The draw() function is significantly updated, with the main change being that each slice needs to be updated as the chart is drawn, rather than each segment (essentially, more looping).

The SegmentArc.draw() function is overridden, and now draws individual slices in a segment rather than the whole segment in one call. (I think this logic should be moved to the SliceArc call itself, which may make it possible to call the original Arc.draw() function without modifying it)

Tooltips were particuarly challenging to fix, because the existing inRange() and tooltipPosition() functions are very much designed around the location and position of the segment, and not slices. To avoid modifying the showTooltip() function (which is relatively large and in Chart.Core.js [called here]), I pass a slice object and make it look like a segment object (this is more than a little hacky).

Both share the same base class, so this in some ways reflects the extensible design of chart.js, but it involved adding some state to the slices that I don’t think would have otherwise been duplicated from the segment object.

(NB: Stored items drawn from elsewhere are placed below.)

(* ===== verification/SessionReplication.v ===== *)
(** * A replication under every schedule of the session

    The blocks of a replication pass through the replication queue to the
    replication workers, and the writes that the client sends after
    [ReplicationCompleted] through the write queue to the write worker.  The main
    goroutine waits for the replication workers in between.  In every
    interleaving the replica is the old one with some of the blocks applied, in the
    order in which the workers have written them, and then, after all the blocks,
    with a prefix of the writes, in the order in which they were sent. *)
From S2P Require Import Prelude GoInt GoMonad GoChan Utils BlockDev Blocks Networking.
From S2P Require Import Journal JournalSpec Server ServerReplay ServerJournal ServerProps ServerPaths.
From S2P Require Import Session SessionSafety SessionScan SessionStream SessionDrain SessionFullScan.
Open Scope Z_scope.

Definition start_copy : Packet := CreateInfoPacket PacketTypeInfoStartReplication.
Definition copied : Packet := CreateInfoPacket PacketTypeInfoReplicationCompleted.
Definition repl_block (b : BlockInfo) : Packet :=
  {| PacketType := PacketTypePayloadReplicationBlock; Payload := PReplicationBlockInfo b |}.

Finally, I updated the tooltips template, which now iterates through slices as well as segments, and highlights slices on hover rather than segments (an implementation of which is shown in the spie-enhanced.html example).

Thoughts on Solution

Now that I have a better understanding of the structure of the codebase, I think I could do a better job modularizing certain functions and re-using existing core components. That said, i’m impressed how easy it was to create the new chart, and how little new code had to be written.

I thought about trying to allow the chart to behave like a multi-level pie chart, but there are already solutions for this, and adding an extra dimension would make things even messier.